» What is needed
What is needed is a faithful copy of all the records.

□ □ □ □

(** ** E-mail addresses *)

(** An address [l@h.t] is detected by [is_email], whatever the length of its
    local part; its mask is [XXX@] and the domain, after the first three
    characters of the local part if it has more than three and after nothing
    otherwise. *)
Theorem email_value (l h t : str) :
  is_email_shape l h t = true ->
  is_email (l ++ lit "@" ++ h ++ lit "." ++ t) = true
  /\ redact_text (l ++ lit "@" ++ h ++ lit "." ++ t) (lit "email")
     = Some ((if 3 <? length l then firstn 3 l else [])
             ++ lit "XXX@" ++ h ++ lit "." ++ t).
Proof.
  intros H. pose proof (is_email_shape_spec _ _ _ H) as Hs. split.
  - change (l ++ lit "@" ++ h ++ lit "." ++ t) with (email_of l h t).
    assert (Hne : email_of l h t <> []).
    { destruct Hs as [(c & l' & -> & _) _ _ _ _ _]. discriminate. }
    unfold is_email.
    rewrite (proj2 (is_empty_false _) Hne), email_strip by assumption.
    apply (search_head _ _ (email_match Hs)).
  - change (l ++ lit "@" ++ h ++ lit "." ++ t) with (email_of l h t).
    exact (email_redact Hs).
Qed.

Lemma email_value_witness :
  (is_email (lit "rahul" ++ lit "@" ++ lit "x" ++ lit "." ++ lit "com") = true
   /\ redact_text (lit "rahul" ++ lit "@" ++ lit "x" ++ lit "." ++ lit "com")
                  (lit "email")
      = Some ((if 3 <? length (lit "rahul") then firstn 3 (lit "rahul") else [])
              ++ lit "XXX@" ++ lit "x" ++ lit "." ++ lit "com"))
  /\ (is_email (lit "ab" ++ lit "@" ++ lit "x" ++ lit "." ++ lit "com") = true
      /\ redact_text (lit "ab" ++ lit "@" ++ lit "x" ++ lit "." ++ lit "com")
                     (lit "email")
         = Some ((if 3 <? length (lit "ab") then firstn 3 (lit "ab") else [])
                 ++ lit "XXX@" ++ lit "x" ++ lit "." ++ lit "com")).
Proof.
  split.
  - apply (@email_value (lit "rahul") (lit "x") (lit "com")).
    vm_compute. reflexivity.
  - apply (@email_value (lit "ab") (lit "x") (lit "com")).
    vm_compute. reflexivity.
Defined.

□ □ □ □

» Response to the task
(** ** E-mail addresses *)

(** An address [l@h.t] is detected by [is_email], whatever the length of its
    local part; its mask is [XXX@] and the domain, after the first three
    characters of the local part if it has more than three and after nothing
    otherwise. *)
Theorem email_value (l h t : str) :
  is_email_shape l h t = true ->
  is_email (l ++ lit "@" ++ h ++ lit "." ++ t) = true
  /\ redact_text (l ++ lit "@" ++ h ++ lit "." ++ t) (lit "email")
     = Some ((if 3 <? length l then firstn 3 l else [])
             ++ lit "XXX@" ++ h ++ lit "." ++ t).
Proof.
  intros H. pose proof (is_email_shape_spec _ _ _ H) as Hs. split.
  - change (l ++ lit "@" ++ h ++ lit "." ++ t) with (email_of l h t).
    assert (Hne : email_of l h t <> []).
    { destruct Hs as [(c & l' & -> & _) _ _ _ _ _]. discriminate. }
    unfold is_email.
    rewrite (proj2 (is_empty_false _) Hne), email_strip by assumption.
    apply (search_head _ _ (email_match Hs)).
  - change (l ++ lit "@" ++ h ++ lit "." ++ t) with (email_of l h t).
    exact (email_redact Hs).
Qed.

Lemma email_value_witness :
  (is_email (lit "rahul" ++ lit "@" ++ lit "x" ++ lit "." ++ lit "com") = true
   /\ redact_text (lit "rahul" ++ lit "@" ++ lit "x" ++ lit "." ++ lit "com")
                  (lit "email")
      = Some ((if 3 <? length (lit "rahul") then firstn 3 (lit "rahul") else [])
              ++ lit "XXX@" ++ lit "x" ++ lit "." ++ lit "com"))
  /\ (is_email (lit "ab" ++ lit "@" ++ lit "x" ++ lit "." ++ lit "com") = true
      /\ redact_text (lit "ab" ++ lit "@" ++ lit "x" ++ lit "." ++ lit "com")
                     (lit "email")
         = Some ((if 3 <? length (lit "ab") then firstn 3 (lit "ab") else [])
                 ++ lit "XXX@" ++ lit "x" ++ lit "." ++ lit "com")).
Proof.
  split.
  - apply (@email_value (lit "rahul") (lit "x") (lit "com")).
    vm_compute. reflexivity.
  - apply (@email_value (lit "ab") (lit "x") (lit "com")).
    vm_compute. reflexivity.
Defined.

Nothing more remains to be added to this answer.